Assumption is a mother of all screw-ups
~ Honorable Mr. Eugene Lewis Fordsworthe
For quite a long time (since I first needed to deal with non-trivial multi-threading 15 years ago) I knew that mixing multi-threading (especially thread synchronization) with business logic is a Really Bad Idea and argued for avoiding it whenever possible (see, for example, [ NoBugs10 ]). This notion became so deeply ingrained in my mind, that I’ve erroneously started to assume that everybody else shares this knowledge (or belief, depending on which side of the argument you are ☺).

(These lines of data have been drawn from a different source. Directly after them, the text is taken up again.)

(** * businessFinder: a shallow embedding of [businessFinder.py]

    The script looks for stores that publish a phone number but no website
    around a ZIP code.  It geocodes the ZIP code, tiles the search disk with
    a grid of sample points, queries a places service at every point, merges
    the answers by [place_id], looks up the details of every candidate and
    widens the radius until enough stores are found.

    Python values are embedded as follows.
    - [float] is Rocq's primitive binary64 type, which is Python's [float].
    - [int] is [Z]; an [int] that meets a [float] in an arithmetic expression
      is converted by [float_of_int] (round to nearest, [OverflowError]
      beyond the doubles), and [int / int] is the correctly rounded
      quotient.
    - [str] is [string], one code point below 256 per character; [None] or a
      missing JSON key is [None] of an [option]; the numbers of a JSON body
      are floats, and its texts are [str].
    - the [set] of names is a [gset] of the texts and [None] it holds (what
      pandas reads as a number is no text, equals no name, and is left out);
      a [dict] whose order of insertion matters is an association list.
    - every network or file-system call is answered by an oracle of the
      environment [Env]; the oracle sees the whole history of calls, and the
      call and its answer are appended to that history (the [trace]).
    - exceptions and non-termination are outcomes ([Raise], [OutOfFuel]).
    Messages printed on the console are not part of the model. *)

From Stdlib Require Import ZArith List Bool Ascii String Lia.
From Stdlib Require Import Floats.
From stdpp Require Import base decidable list strings gmap pretty.

Local Open Scope Z_scope.

(** ** Outcomes of Python code *)

Inductive exn : Type :=
| ZeroDivisionError
| OverflowError
| ValueError
| TypeError
| KeyError
| ConnectionError
| JSONDecodeError.

Inductive outcome (A : Type) : Type :=
| Ok (a : A)
| Raise (e : exn)
| OutOfFuel.

Arguments Ok {A} a.
Arguments Raise {A} e.
Arguments OutOfFuel {A}.

Definition obind {A B} (o : outcome A) (k : A -> outcome B) : outcome B :=
  match o with
  | Ok a => k a
  | Raise e => Raise e
  | OutOfFuel => OutOfFuel
  end.

(** [for x in xs: s = body x s], where the body may raise. *)
Fixpoint for_each {A S} (xs : list A) (body : A -> S -> outcome S) (s : S)
  : outcome S :=
  match xs with
  | [] => Ok s
  | x :: xs' => obind (body x s) (for_each xs' body)
  end.

(** ** Numbers *)

Module PyFloat.

(** The double nearest to the integer [z], ties to even; an infinity when
    [z] rounds beyond the largest double. *)
Definition nearest (z : Z) : float :=
  SF2Prim (binary_normalize prec emax z 0 false).

(** The least magnitude that rounds beyond the largest double,
    [2^1024 - 2^970]. *)
Definition int_overflow : Z := 2 ^ 1024 - 2 ^ 970.

(** An [int] that meets a [float] in an arithmetic expression is converted
    to the nearest double; CPython raises [OverflowError] ("int too large to
    convert to float") when the rounded value is out of range. *)
Definition float_of_int (z : Z) : outcome float :=
  if Z.abs z <? int_overflow then Ok (nearest z) else Raise OverflowError.

(** Truth value of a [float]: everything but [0.0] and [-0.0]. *)
Definition truthy (x : float) : bool := negb (PrimFloat.eqb x 0%float).

(** [x / y] on floats raises on a zero divisor. *)
Definition truediv (x y : float) : outcome float :=
  if PrimFloat.eqb y 0%float then Raise ZeroDivisionError
  else Ok (PrimFloat.div x y).

(** The quotient of two ints, [b] not zero, rounded once to the nearest
    double (ties to even): the integer quotient is taken with enough bits,
    with the position of the remainder, and then rounded.  The sign of a
    zero is the sign of the exact quotient. *)
Definition quotient (a b : Z) : float :=
  let sign := xorb (a <? 0) (b <? 0) in
  match a with
  | 0 => SF2Prim (S754_zero sign)
  | _ =>
      let '(m, e, l) :=
        SFdiv_core_binary prec emax (Z.abs a) 0 (Z.abs b) 0 in
      SF2Prim (binary_round_aux prec emax sign m e l)
  end.

(** [a / b] on ints: [ZeroDivisionError] for a zero divisor, else the
    correctly rounded quotient, and [OverflowError] ("integer division
    result too large for a float") when it is out of range. *)
Definition truediv_int (a b : Z) : outcome float :=
  if b =? 0 then Raise ZeroDivisionError
  else let q := quotient a b in
       if is_finite q then Ok q else Raise OverflowError.

(** [math.pi] *)
Definition pi : float := 0x1.921fb54442d18p+1%float.

End PyFloat.

(** [range(lo, hi)].  Python's [a // 2] is [a / 2] on [Z] (both round down). *)
Definition py_range (lo hi : Z) : list Z := seqZ lo (hi - lo).

(** ** The grid of sample points: [get_grid_points] *)

Section Grid.

(** The C library's cosine, which [math.cos] calls; it is a parameter
    here. *)
Variable math_cos : float -> float.

(** [math.cos(x)]: CPython raises [ValueError] ("math domain error") when
    the C function answers NaN for an argument that is not NaN, as the C
    cosine does at the infinities.  (CPython also raises when the C function
    answers an infinity at a finite argument; a cosine, which stays within
    -1 and 1, never does, and the model leaves that test out.) *)
Definition py_cos (x : float) : outcome float :=
  let r := math_cos x in
  if is_nan r && negb (is_nan x) then Raise ValueError else Ok r.

Definition point : Type := float * float.

(** Metres per degree of latitude, the constant [111320]. *)
Definition metres_per_degree : Z := 111320.

(** The value of the divisor of the longitude offset,
    [111320 * math.cos(center_lat * math.pi / 180)], when the cosine
    returns.  The two int constants convert exactly. *)
Definition lng_divisor (center_lat : float) : float :=
  (PyFloat.nearest metres_per_degree
   * math_cos (center_lat * PyFloat.pi / PyFloat.nearest 180))%float.

(** The point at the offsets [i] and [j], when nothing raises. *)
Definition offset_point (center_lat center_lng offset : float) (i j : Z)
  : point :=
  ((center_lat
    + (PyFloat.nearest i * offset)
      / PyFloat.nearest metres_per_degree)%float,
   (center_lng
    + (PyFloat.nearest j * offset) / lng_divisor center_lat)%float).

(** The body of the inner loop for the offsets [i] and [j], in the order
    in which Python evaluates it: [i * offset] converts [i], [j * offset]
    converts [j], then the cosine is called, then the quotient is taken.
    The result is the point that is appended to [points]. *)
Definition grid_point (center_lat center_lng offset : float) (i j : Z)
  : outcome point :=
  obind (PyFloat.float_of_int i) (fun i' =>
  let lat :=
    (center_lat
     + (i' * offset) / PyFloat.nearest metres_per_degree)%float in
  obind (PyFloat.float_of_int j) (fun j' =>
  obind (py_cos (center_lat * PyFloat.pi / PyFloat.nearest 180)%float)
        (fun c =>
  obind (PyFloat.truediv (j' * offset)
                         (PyFloat.nearest metres_per_degree * c)%float)
        (fun dlng => Ok (lat, (center_lng + dlng)%float))))).

Definition get_grid_points (center_lat center_lng : float) (radius : Z)
           (num_points : Z) : outcome (list point) :=
  let half := num_points / 2 in
  obind (PyFloat.truediv_int radius half) (fun offset =>
  let rng := py_range (- num_points / 2) (half + 1) in
  for_each rng (fun i points =>
    for_each rng (fun j points =>
      obind (grid_point center_lat center_lng offset i j)
            (fun p => Ok (points ++ [p])))
      points)
    []).

End Grid.

(** ** Strings *)

Module PyStr.

(** [sep.join(xs)] *)
Fixpoint join (sep : string) (xs : list string) : string :=
  match xs with
  | [] => ""
  | [x] => x
  | x :: xs' => x +:+ sep +:+ join sep xs'
  end.

(** [s.split(sep)] for a separator of one character: the pieces between
    the separators, empty pieces included. *)
Fixpoint split_go (sep : ascii) (cur : string) (s : string) : list string :=
  match s with
  | EmptyString => [cur]
  | String c s' =>
      if Ascii.eqb c sep then cur :: split_go sep "" s'
      else split_go sep (cur +:+ String c "") s'
  end.

Definition split (sep : ascii) (s : string) : list string :=
  split_go sep "" s.

(** [str.isspace] on one character: the code points below 256 that
    Python counts as whitespace. *)
Definition is_space (c : ascii) : bool :=
  let n := nat_of_ascii c in
  ((9 <=? n) && (n <=? 13) || (28 <=? n) && (n <=? 32)
   || (n =? 133) || (n =? 160))%nat.

Fixpoint lstrip (s : string) : string :=
  match s with
  | String c s' => if is_space c then lstrip s' else s
  | EmptyString => EmptyString
  end.

(** What is left of [s] once trailing whitespace is removed. *)
Fixpoint rstrip (s : string) : string :=
  match s with
  | EmptyString => EmptyString
  | String c s' =>
      match rstrip s' with
      | EmptyString => if is_space c then EmptyString else String c ""
      | r => String c r
      end
  end.

(** [s.strip()] *)
Definition strip (s : string) : string := rstrip (lstrip s).

(** A text without the character [sep]. *)
Fixpoint lacks (sep : ascii) (s : string) : bool :=
  match s with
  | EmptyString => true
  | String c s' => negb (Ascii.eqb c sep) && lacks sep s'
  end.

(** Truth value of a value that is a [str] or [None]. *)
Definition truthy (o : option string) : bool :=
  match o with
  | Some (String _ _) => true
  | _ => false
  end.

End PyStr.

(** ** Data *)

(** One item of the [results] of a nearby-search answer.  Every key may be
    missing; [place.get(k)] is then [None]. *)
Record place : Type := {
  p_name : option string;
  p_place_id : option string;
  p_vicinity : option string;
  p_types : option (list string)
}.

(** The parsed body of a nearby-search answer, as the code reads it:
    [data.get('results', [])] and [data.get('next_page_token')]. *)
Record page : Type := {
  results : list place;
  next_page_token : option string
}.

(** The dictionary built for every result item. *)
Record business : Type := {
  name : option string;
  place_id : option string;
  address : option string;
  types : string
}.

(** The dictionary returned by [get_business_details]. *)
Record details : Type := {
  phone : option string;
  website : option string
}.

(** A row of the result: the dictionary appended by [filter_businesses]. *)
Record row : Type := {
  Name : option string;
  Address : option string;
  Phone : option string;
  Types : string
}.

(** A value of a column read by pandas: a column of digits is read as
    ints, one of decimals as floats, a missing or NA-like cell as the float
    NaN, a column of [True] and [False] as bools; any other cell is a
    text. *)
Inductive cell : Type :=
| Text (s : string)
| IntCell (z : Z)
| FloatCell (x : float)
| BoolCell (b : bool).

(** The texts among the values of a column.  The name of a business is a
    text or [None]; no int, float or bool equals one. *)
Definition texts (cells : list cell) : list string :=
  omap (fun c => match c with Text s => Some s | _ => None end) cells.

Global Instance place_eq_dec : EqDecision place.
Proof. solve_decision. Defined.
Global Instance business_eq_dec : EqDecision business.
Proof. solve_decision. Defined.
Global Instance details_eq_dec : EqDecision details.
Proof. solve_decision. Defined.
Global Instance row_eq_dec : EqDecision row.
Proof. solve_decision. Defined.

(** ** The environment and the trace of calls *)

(** The answer of a service: a parsed body, or the exception raised by
    [requests.get] (transport) or by [response.json()] and the reading of
    the body (malformed answer). *)
Inductive reply (A : Type) : Type :=
| Reply (a : A)
| Fails (e : exn).

Arguments Reply {A} a.
Arguments Fails {A} e.

(** The parameters of a nearby-search request.  The code sends the location
    as the text [f'{lat},{lng}']; the model keeps the two numbers. *)
Record nearby_params : Type := {
  location : point;
  radius : Z;
  type_ : string;
  key : option string;
  pagetoken : option string
}.

Inductive event : Type :=
| GeocodeCall (address : string) (api_key : option string)
              (r : reply (list point))
| NearbyCall (params : nearby_params) (r : reply page)
| DetailsCall (id : option string) (api_key : option string)
              (r : reply details)
| GlobCall (pattern : string) (files : list string)
| ReadCsvCall (file : string) (r : reply (list cell))
| ToCsvCall (file_name : string) (rows : list row).

Definition trace : Type := list event.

As usually happens with most assumptions, Mother Nature has once again proved that I was wrong. Recently I wrote an article on networking for games [ NoBugs15 ], where I took ‘mixing multi-threading with business logic is a Bad Idea’ as granted; I’ve had feedback that this is unclear and needs explaining. Ok, here goes the explanation (an outline for this explanation has already been provided in [ Ignatchenko15 ], but this is a much more elaborate version with a few additional twists).
There are four Big Reasons for avoiding handling both business logic and non-trivial multi-threading within the same pieces of code. However, before going into reasons, we need to provide some definitions.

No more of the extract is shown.